Our vision does not depend solely on the simple detection of different patterns and wavelengths (colours) of light. Our eyes sense the environment around us and our brain interprets this information to make judgements about the nature of objects, their position in space, movement, significance and familiarity to us.

The human eye is designed to focus light onto the retina. The light-sensitive cells of the retina are rod photoreceptors, responsible for night vision, and cone photoreceptors, responsible for colour vision and reading. These photoreceptors convey information to nerve cells in the retina that are much like nerve cells in the rest of the brain. Regarded as part of our central nervous systems, the neural circuitry of the retina provides some insight into how the brain works. The image shows light sensitive photoreceptor cells in the mammalian retina (blue), different types of nerve cells that connect with the photoreceptors and process colour and luminance information (red, green, yellow) and the organisation of the synaptic layers in the retina (red lamination).

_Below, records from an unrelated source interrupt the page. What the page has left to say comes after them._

Lemma pre_evaluation_tasks_same_step_witness :
  resolves (visit (screened None) []) 5 (screened None)
  /\ resolves (challenged (screened None)) 5 (screened None)
  /\ recent (screened None) (now (oracle (Some [1; 2]) three_five))
     = recent (screened None) (now (oracle (Some [1; 2]) third_time_lucky))
  /\ (@pre_evaluation_tasks collaborators configuration
        (oracle (Some [1; 2]) three_five) (visit (screened None) [])).1
     = (@pre_evaluation_tasks collaborators configuration
          (oracle (Some [1; 2]) third_time_lucky) (challenged (screened None))).1.
Proof.
  assert (H1 : resolves (visit (screened None) []) 5 (screened None))
    by (split; reflexivity).
  assert (H2 : resolves (challenged (screened None)) 5 (screened None))
    by (split; reflexivity).
  split; [exact H1|]. split; [exact H2|]. split; [reflexivity|].
  destruct (@pre_evaluation_tasks_same_step collaborators configuration
              (oracle (Some [1; 2]) three_five) (oracle (Some [1; 2]) third_time_lucky)
              _ _ 5 _ H1 H2 eq_refl) as [Hsame _].
  apply Hsame. reflexivity.
Defined.

(** C8 fails as stated: the controller assigns conditions 1 and 2 when the
    visit begins and sends the newcomer to the consent form; when it is
    invoked again, from the POST of that form, the allocator answers
    condition 3, and the session holds that set from then on. *)
Lemma pre_evaluation_tasks_reassigns :
  @pre_evaluation_tasks collaborators configuration
     (oracle (Some [1; 2]) three_five) (visit newcomer [])
  = (Ok (Redirect "consent"),
     set_session "condition_ids" (PyIntList [1; 2]) (visit newcomer []))
  /\ session (@consent collaborators configuration POST {[ "consent" := "agree" ]}
                (oracle (Some [3]) three_five)
                (set_session "condition_ids" (PyIntList [1; 2]) (visit newcomer []))).2
       !! "condition_ids" = Some (PyIntList [3]).
Proof. split; [reflexivity | by vm_compute]. Qed.

Lemma pre_evaluation_tasks_assigns_witness :
  resolves (visit (screened None) []) 5 (screened None)
  /\ session (@pre_evaluation_tasks collaborators configuration
                (oracle (Some [1; 2]) three_five) (visit (screened None) [])).2
     = <["condition_ids" := PyIntList [1; 2] ]> (session (visit (screened None) [])).
Proof.
  assert (Hr : resolves (visit (screened None) []) 5 (screened None))
    by (split; reflexivity).
  split; [exact Hr|].
  apply (@pre_evaluation_tasks_assigns collaborators configuration
           (oracle (Some [1; 2]) three_five) _ 5 _ (Some [1; 2]) Hr).
  reflexivity.
Defined.

(** C9 fails as stated: a participant whose recorded survey does not meet
    the inclusion criteria is not sent to the survey step; the controller
    answers the page "inclusion criteria not met". *)
Lemma pre_evaluation_tasks_invalid_survey :
  pre_test_survey_enabled configuration = true
  /\ valid without_headphones (pre_test_survey_inclusion_criteria configuration) = false
  /\ (@pre_evaluation_tasks collaborators configuration
        (oracle (Some [1; 2]) three_five)
        (visit (screened (Some without_headphones)) [])).1
     = Ok (Sorry inclusion_criteria_not_met).
Proof. by vm_compute. Qed.

Lemma pre_evaluation_tasks_survey_step_witness :
  resolves (visit (screened None) []) 5 (screened None)
  /\ (@pre_evaluation_tasks collaborators configuration
        (oracle (Some [1; 2]) three_five) (visit (screened None) [])).1
     = Ok (Redirect "pre_test_survey").
Proof.
  assert (Hr : resolves (visit (screened None) []) 5 (screened None))
    by (split; reflexivity).
  split; [exact Hr|].
  destruct (@pre_evaluation_tasks_survey_step collaborators configuration
              (oracle (Some [1; 2]) three_five) _ 5 (screened None) Hr eq_refl)
    as (_ & _ & Hstep).
  apply (Hstep (Some [1; 2])); reflexivity.
Defined.

Lemma hearing_test_challenge_loop_witness :
  resolves (visit (failed 1) []) 5 (failed 1)
  /\ exists index1 index2 w',
       @hearing_test collaborators configuration 3 GET ∅
         (oracle (Some [1]) third_time_lucky) (visit (failed 1) [])
       = Some (Ok (Render "hearing_screening.html"), w')
       /\ index1 <> index2
       /\ session w' !! "hearing_test_audio_index1" = Some (PyStr (encrypt index1))
       /\ session w' !! "hearing_test_audio_index2" = Some (PyStr (encrypt index2)).
Proof.
  assert (Hr : resolves (visit (failed 1) []) 5 (failed 1)) by (split; reflexivity).
  split; [exact Hr|].
  assert (Hrange : @draws_in_range collaborators (oracle (Some [1]) third_time_lucky)).
  { intros k. unfold third_time_lucky, oracle. simpl.
    destruct (k <? 2)%nat; simpl; lia. }
  destruct (@hearing_test_challenge_loop collaborators configuration ∅
              (oracle (Some [1]) third_time_lucky) _ 5 _ Hr ltac:(simpl; lia) Hrange)
    as (Hstop & _ & _).
  destruct (Hstop 2%nat ltac:(simpl; lia)) as [_ Hfuel].
  destruct (Hfuel 3%nat ltac:(lia)) as (i1 & i2 & w' & Hh & Hne & _ & _ & H1 & H2).
  exists i1, i2, w'. by repeat split.
Defined.

Lemma hearing_test_lenient_not_passed_through_witness :
  resolves (challenged (failed 1)) 5 (failed 1)
  /\ hearing_test_rejection_enabled lenient = false
  /\ hearing_test_attempts (failed 1) + 1 = max_hearing_test_attempts lenient
  /\ exists w',
       @hearing_test collaborators lenient 0 POST (answers "9" "9")
         (oracle (Some [1]) three_five) (challenged (failed 1))
       = Some (Ok (Redirect "hearing_test"), w')
       /\ @hearing_test collaborators lenient 1 GET ∅ (oracle (Some [1]) three_five) w'
          = Some (Ok (Sorry attempts_exceeded),
                  logger (LogInfo "Max hearing test attempts reached") w').
Proof.
  assert (Hr : resolves (challenged (failed 1)) 5 (failed 1)) by (split; reflexivity).
  split; [exact Hr|]. split; [reflexivity|]. split; [reflexivity|].
  destruct (@hearing_test_lenient_not_passed_through collaborators lenient 0
              (answers "9" "9") (oracle (Some [1]) three_five) _ 5 _ Hr eq_refl)
    as (_ & Hpost).
  destruct (Hpost (Some [1])) as (w' & Hp & Hget);
    try (by vm_compute).
  exists w'. split; [exact Hp | apply Hget].
Defined.

Lemma hearing_test_missing_token_not_failed_witness :
  resolves (visit (failed 0) []) 5 (failed 0)
  /\ session (visit (failed 0) []) !! "hearing_test_audio_index1" = None
  /\ (exists w',
        @hearing_test collaborators configuration 0 POST (answers "1" "2")
          (oracle (Some [1]) three_five) (visit (failed 0) [])
        = Some (Raise TypeError, w')
        /\ participants w' = participants (visit (failed 0) []))
  /\ exists r w',
       @hearing_test Tour.forgiving configuration 0 POST (answers "0" "0")
         (oracle (Some [1]) three_five) (visit (failed 0) [])
       = Some (r, w')
       /\ participants w' !! 5 = Some (set_passed_hearing_test true 200 (failed 0)).
Proof.
  assert (Hr : resolves (visit (failed 0) []) 5 (failed 0)) by (split; reflexivity).
  assert (Hn : session (visit (failed 0) []) !! "hearing_test_audio_index1" = None)
    by reflexivity.
  split; [exact Hr|]. split; [exact Hn|]. split.
  - destruct (@hearing_test_missing_token_not_failed collaborators configuration 0
                (answers "1" "2") (oracle (Some [1]) three_five) _ 5 _ 1 2 Hr
                (or_introl Hn) eq_refl eq_refl)
      as (key & _ & _ & Hraise & _).
    eexists. split; [apply (Hraise TypeError); reflexivity | reflexivity].
  - destruct (@hearing_test_missing_token_not_failed Tour.forgiving configuration 0
                (answers "0" "0") (oracle (Some [1]) three_five) _ 5 _ 0 0 Hr
                (or_introl Hn) eq_refl eq_refl)
      as (key & _ & _ & _ & Hpass).
    apply (Hpass 0); try reflexivity. discriminate.
Defined.

(** * Further properties of the views *)

(** ** Further properties of the controller and of consent *)

Section WorkflowFacts.
Context `{Collaborators}.
Variable CONFIGURATION : Configuration.

(** X1. The controller offers a step only when the earlier ones are met: it
    sends to the hearing test only with consent given (or not required), to
    the survey only with consent and a recent pass of the hearing test (or
    no screening), and to the evaluation only with conditions assigned and
    consent, hearing test and a valid survey all met or not required. *)
Theorem pre_evaluation_tasks_gates o w pid row :
  resolves w pid row ->
  let consent_met :=
    obtain_consent CONFIGURATION = false \/ gave_consent row = true in
  let hearing_met :=
    hearing_screening_test_enabled CONFIGURATION = false
    \/ has_passed_hearing_test_recently row (now o) = true in
  let survey_met :=
    pre_test_survey_enabled CONFIGURATION = false
    \/ exists answers, pre_test_survey row = Some answers
         /\ is_pre_test_survey_valid answers
              (pre_test_survey_inclusion_criteria CONFIGURATION) = true in
  ((pre_evaluation_tasks CONFIGURATION o w).1 = Ok (Redirect "hearing_test")
     -> consent_met)
  /\ ((pre_evaluation_tasks CONFIGURATION o w).1 = Ok (Redirect "pre_test_survey")
     -> consent_met /\ hearing_met)
  /\ ((pre_evaluation_tasks CONFIGURATION o w).1 = Ok (Redirect "evaluation")
     -> consent_met /\ hearing_met /\ survey_met
        /\ exists ids, assign_conditions o = Ok (Some ids) /\ ids <> []).
Proof.
  intros Hr consent_met hearing_met survey_met.
  assert (Hstep : forall step,
    (pre_evaluation_tasks CONFIGURATION o w).1 = Ok (Redirect step) ->
    next_step CONFIGURATION (now o) row = Redirect step
    /\ exists ids, assign_conditions o = Ok (Some ids) /\ ids <> []).
  { intros step. destruct (assign_conditions o) as [ids|e] eqn:Ha.
    - rewrite (pre_evaluation_tasks_found CONFIGURATION o w pid row ids Hr Ha). simpl.
      destruct ids as [[|c l]|]; simpl; try discriminate.
      intros [= Hs]. split; [done|]. by exists (c :: l).
    - by rewrite (pre_evaluation_tasks_raises CONFIGURATION o w pid row e Hr Ha). }
  subst consent_met hearing_met survey_met.
  split; [|split]; intros Hs; apply Hstep in Hs as [Hs Hids];
    unfold next_step in Hs;
    destruct (obtain_consent CONFIGURATION) eqn:Ec, (gave_consent row) eqn:Eg;
    simpl in Hs; try discriminate;
    destruct (hearing_screening_test_enabled CONFIGURATION) eqn:Eh,
      (has_passed_hearing_test_recently row (now o)) eqn:Er; simpl in Hs; try discriminate;
    destruct (pre_test_survey_enabled CONFIGURATION) eqn:Es; simpl in Hs;
    try (destruct (pre_test_survey row) as [answers|] eqn:Ep);
    try (destruct (is_pre_test_survey_valid answers _) eqn:Ev);
    try discriminate;
    repeat split; try done;
    try (by left); try (by right); try (right; eexists; by split).
Qed.
(** * secsgem: HSMS packets and the SECS stream/function dispatch

    A shallow embedding of [secsgem/hsmsPackets.py] (headers, packets,
    [HsmsPacket.encode] / [HsmsPacket.decode]) and of the two lookup
    functions of [secsgem/secsHandler.py] ([streamFunction], [secsDecode]),
    with the properties of the wire format and of the dispatch.

    Python integers are unbounded, so header fields are [Z]; a Python 2
    [str] used as a byte string is a [list byte]; a raised exception is the
    left injection of a sum. *)

From Stdlib Require Import ZArith Lia Bool List.
From Stdlib Require Import Init.Byte Strings.Byte.
From stdpp Require Import base option list gmap strings.

Import ListNotations.
Local Open Scope Z_scope.

(** ** Exceptions *)

(** The codes of the format string [">LHBBBBL<n>s"]. The count of [s] is
    the number printed into the format, which [decode] computes as
    [len(text) - 14] and which can therefore be negative. *)
Inductive fmt_code : Type :=
| fmt_L
| fmt_H
| fmt_B
| fmt_s (count : Z).

(** What the code can raise. The first four are the [struct.error] cases of
    the [struct] module; [codec_error] stands for whatever a body codec of
    the catalogue raises from its own [decode]. *)
Inductive exception : Type :=
| struct_error_range (c : fmt_code)
    (* "'L' format requires 0 <= number <= 4294967295" and the like *)
| struct_error_format
    (* "bad char in struct format" *)
| struct_error_size
    (* "unpack requires a string argument of length n",
       "pack requires exactly n arguments" *)
| struct_error_type
    (* "cannot convert argument to integer",
       "argument for 's' must be a string" *)
| codec_error (code : Z).

Definition result (A : Type) : Type := exception + A.

#[global] Instance result_ret : MRet result := fun _ x => inr x.
#[global] Instance result_bind : MBind result := fun _ _ f m =>
  match m with
  | inl e => inl e
  | inr x => f x
  end.
#[global] Instance result_fmap : FMap result := fun _ _ f m =>
  match m with
  | inl e => inl e
  | inr x => inr (f x)
  end.

(** ** Bytes and big-endian integers *)

Definition byte_to_Z (b : byte) : Z := Z.of_N (Byte.to_N b).

Definition Z_to_byte (z : Z) : byte :=
  match Byte.of_N (Z.to_N (z mod 256)) with
  | Some b => b
  | None => x00
  end.

(** [to_be n v]: the [n] low-order octets of [v], most significant first. *)
Fixpoint to_be (n : nat) (v : Z) : list byte :=
  match n with
  | O => []
  | S k => Z_to_byte (Z.shiftr v (8 * Z.of_nat k)) :: to_be k v
  end.

Definition from_be_acc (acc : Z) (bs : list byte) : Z :=
  fold_left (fun a b => a * 256 + byte_to_Z b) bs acc.

Definition from_be (bs : list byte) : Z := from_be_acc 0 bs.

(** ** The part of the [struct] module the packets use

    The format is in network order ([>]): standard sizes, no padding. An
    integer outside the range of its code raises [struct.error]; since
    Python 2.7 [struct.pack] no longer masks it. *)

Module struct.

Inductive value : Type :=
| VInt (z : Z)
| VStr (s : list byte).

Definition item_size (c : fmt_code) : nat :=
  match c with
  | fmt_L => 4
  | fmt_H => 2
  | fmt_B => 1
  | fmt_s n => Z.to_nat n
  end.

(** A negative count prints as ["-1s"], and ['-'] is not a format
    character. *)
Definition code_ok (c : fmt_code) : bool :=
  match c with
  | fmt_s n => 0 <=? n
  | _ => true
  end.

Definition fmt_ok (fmt : list fmt_code) : bool := forallb code_ok fmt.

Fixpoint calcsize (fmt : list fmt_code) : nat :=
  match fmt with
  | [] => 0
  | c :: fmt' => item_size c + calcsize fmt'
  end.

Definition pack_uint (c : fmt_code) (v : Z) : result (list byte) :=
  if (0 <=? v) && (v <? 2 ^ (8 * Z.of_nat (item_size c)))
  then inr (to_be (item_size c) v)
  else inl (struct_error_range c).

(** [s] truncates its argument to the count, or pads it with zero
    octets. *)
Definition pack_item (c : fmt_code) (a : value) : result (list byte) :=
  match c, a with
  | fmt_s n, VStr s =>
      inr (take (Z.to_nat n) s ++ replicate (Z.to_nat n - length s) x00)
  | fmt_s _, VInt _ => inl struct_error_type
  | _, VInt v => pack_uint c v
  | _, VStr _ => inl struct_error_type
  end.

Fixpoint pack_items (fmt : list fmt_code) (args : list value)
  : result (list byte) :=
  match fmt, args with
  | [], [] => inr []
  | c :: fmt', a :: args' =>
      b ← pack_item c a;
      rest ← pack_items fmt' args';
      mret (b ++ rest)
  | _, _ => inl struct_error_size
  end.

Definition pack (fmt : list fmt_code) (args : list value)
  : result (list byte) :=
  if fmt_ok fmt then pack_items fmt args else inl struct_error_format.

Definition unpack_item (c : fmt_code) (bs : list byte) : value :=
  match c with
  | fmt_s _ => VStr bs
  | _ => VInt (from_be bs)
  end.

Fixpoint unpack_items (fmt : list fmt_code) (bs : list byte) : list value :=
  match fmt with
  | [] => []
  | c :: fmt' =>
      unpack_item c (take (item_size c) bs)
        :: unpack_items fmt' (drop (item_size c) bs)
  end.

Definition unpack (fmt : list fmt_code) (text : list byte)
  : result (list value) :=
  if fmt_ok fmt then
    if Nat.eqb (calcsize fmt) (length text)
    then inr (unpack_items fmt text)
    else inl struct_error_size
  else inl struct_error_format.

End struct.

(** ** Headers *)

Record HsmsHeader : Type := mkHeader {
  sessionID : Z;
  requireResponse : bool;
  stream : Z;
  function : Z;
  pType : Z;
  sType : Z;
  system : Z
}.

(** Attribute assignments, [self.x = v]. *)
Definition set_sessionID (v : Z) (h : HsmsHeader) : HsmsHeader :=
  mkHeader v (requireResponse h) (stream h) (function h) (pType h) (sType h)
    (system h).
Definition set_requireResponse (v : bool) (h : HsmsHeader) : HsmsHeader :=
  mkHeader (sessionID h) v (stream h) (function h) (pType h) (sType h)
    (system h).
Definition set_stream (v : Z) (h : HsmsHeader) : HsmsHeader :=
  mkHeader (sessionID h) (requireResponse h) v (function h) (pType h) (sType h)
    (system h).
Definition set_function (v : Z) (h : HsmsHeader) : HsmsHeader :=
  mkHeader (sessionID h) (requireResponse h) (stream h) v (pType h) (sType h)
    (system h).
Definition set_pType (v : Z) (h : HsmsHeader) : HsmsHeader :=
  mkHeader (sessionID h) (requireResponse h) (stream h) (function h) v (sType h)
    (system h).
Definition set_sType (v : Z) (h : HsmsHeader) : HsmsHeader :=
  mkHeader (sessionID h) (requireResponse h) (stream h) (function h) (pType h) v
    (system h).
Definition set_system (v : Z) (h : HsmsHeader) : HsmsHeader :=
  mkHeader (sessionID h) (requireResponse h) (stream h) (function h) (pType h)
    (sType h) v.

(** [HsmsHeader.__init__(self, system, session_id)] *)
Definition HsmsHeader_init (system session_id : Z) : HsmsHeader :=
  {| sessionID := session_id;
     requireResponse := false;
     stream := 0x00;
     function := 0x00;
     pType := 0x00;
     sType := 0x01;
     system := system |}.

(** The body the control headers share: the base initialiser with session
    [0xFFFF], then the five assignments. *)
Definition control_init (system s_stream s_function s_type : Z) : HsmsHeader :=
  set_sType s_type
    (set_pType 0x00
      (set_function s_function
        (set_stream s_stream
          (set_requireResponse false (HsmsHeader_init system 0xFFFF))))).

Definition HsmsSelectReqHeader (system : Z) : HsmsHeader :=
  control_init system 0x00 0x00 0x01.
Definition HsmsSelectRspHeader (system : Z) : HsmsHeader :=
  control_init system 0x00 0x00 0x02.
Definition HsmsDeselectReqHeader (system : Z) : HsmsHeader :=
  control_init system 0x00 0x00 0x03.
Definition HsmsDeselectRspHeader (system : Z) : HsmsHeader :=
  control_init system 0x00 0x00 0x04.
Definition HsmsLinktestReqHeader (system : Z) : HsmsHeader :=
  control_init system 0x00 0x00 0x05.
Definition HsmsLinktestRspHeader (system : Z) : HsmsHeader :=
  control_init system 0x00 0x00 0x06.
Definition HsmsRejectReqHeader (system s_type reason : Z) : HsmsHeader :=
  control_init system s_type reason 0x07.
Definition HsmsSeparateReqHeader (system : Z) : HsmsHeader :=
  control_init system 0x00 0x00 0x09.

Definition HsmsStreamFunctionHeader
    (system stream function : Z) (require_response : bool) (session_id : Z)
  : HsmsHeader :=
  set_system system
    (set_sType 0x00
      (set_pType 0x00
        (set_function function
          (set_stream stream
            (set_requireResponse require_response
              (set_sessionID session_id
                (HsmsHeader_init system session_id))))))).

(** ** Packets *)

Record HsmsPacket : Type := mkPacket {
  header : HsmsHeader;
  data : list byte
}.

(** [HsmsPacket.__init__(self, header=None, data="")] *)
Definition HsmsPacket_init (header : option HsmsHeader) (data : list byte)
  : HsmsPacket :=
  match header with
  | None => mkPacket (HsmsHeader_init 0 0) data
  | Some h => mkPacket h data
  end.

Definition packet_fmt (data_length : Z) : list fmt_code :=
  [fmt_L; fmt_H; fmt_B; fmt_B; fmt_B; fmt_B; fmt_L; fmt_s data_length].

Definition encode (self : HsmsPacket) : result (list byte) :=
  let length := 10 + Z.of_nat (length (data self)) in
  let data_length := Z.of_nat (List.length (data self)) in
  let header_stream := stream (header self) in
  let header_stream :=
    if requireResponse (header self)
    then Z.lor header_stream 0x80
    else header_stream in
  struct.pack (packet_fmt data_length)
    [struct.VInt length;
     struct.VInt (sessionID (header self));
     struct.VInt header_stream;
     struct.VInt (function (header self));
     struct.VInt (pType (header self));
     struct.VInt (sType (header self));
     struct.VInt (system (header self));
     struct.VStr (data self)].

Definition decode (text : list byte) : result HsmsPacket :=
  let data_length := Z.of_nat (length text) - 14 in
  res ← struct.unpack (packet_fmt data_length) text;
  match res with
  | [struct.VInt _; struct.VInt res1; struct.VInt res2; struct.VInt res3;
     struct.VInt res4; struct.VInt res5; struct.VInt res6; struct.VStr res7] =>
      let result := HsmsPacket_init (Some (HsmsHeader_init res6 res1)) [] in
      let h := header result in
      let h :=
        set_requireResponse
          (Z.shiftr (Z.land res2 0x80) 7 =? 1) h in
      let h := set_stream (Z.land res2 0x7F) h in
      let h := set_function res3 h in
      let h := set_pType res4 h in
      let h := set_sType res5 h in
      mret (mkPacket h res7)
  | _ => inl struct_error_type
  end.

(** ** The handler's dispatch ([secsHandler.py]) *)

(** What the two lookups hand to [logging]. *)
Inductive log_record : Type :=
| warning_unknown_function (stream function : Z)
    (* logging.warning("unknown function S%02dF%02d", stream, function) *)
| debug_decoding (stream function : Z) (name : string)
    (* logging.debug("decoding function S{}F{} using {}".format(...)) *)
| debug_decoded (repr : string).
    (* logging.debug("decoded {}".format(function)) *)

(** The classes of [secsFunctions] are not part of these sources. The
    lookups use four things of a class [c]: its [__name__], the call [c()],
    the method [decode] of the instance (which fills the instance in place
    and may raise), and the text the instance formats to. *)
Class SecsFunction (cls obj : Type) : Type := {
  cls_name : cls -> string;
  cls_call : cls -> obj;
  obj_decode : obj -> list byte -> result obj;
  obj_format : obj -> string
}.

Section Handler.

Context {cls obj : Type} `{SecsFunction cls obj}.

(** The attributes of [secsDefaultHandler] the lookups read. The tables
    are the nested dictionaries [stream -> function -> class]. *)
Record secsDefaultHandler : Type := mkHandler {
  isHost : bool;
  secsStreamsFunctionsHost : gmap Z (gmap Z cls);
  secsStreamsFunctionsEquipment : gmap Z (gmap Z cls)
}.

(** The state a method runs in: the handler object and the records
    written to the log so far. *)
Record world : Type := mkWorld {
  self : secsDefaultHandler;
  logging : list log_record
}.

Definition M (A : Type) : Type := world -> result A * world.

The Human Genome Project has informed scientists about the DNA sequences that instruct the developing embryo to form a normal visual system. We also know about some of the differences between individuals in their DNA code that influence normal variations, such as iris colour and refractive error (short or long-sightedness). An individual’s DNA can now be sequenced to work out their future risk of eye disease or the cause of an inherited visual disorder.

BVI researchers led by Denize Atan are investigating the identity and function of genes that influence the normal development of our eyes and visual system, and what happens to our vision when these genes are faulty. This research is particularly focused on understanding the wiring of neural circuitry within the retina and what this can tell us about the rest of the brain. By taking a molecular approach and looking inside cells and our DNA to identify the processes that influence our vision of the world, this research hopes to further our understanding of retinal development.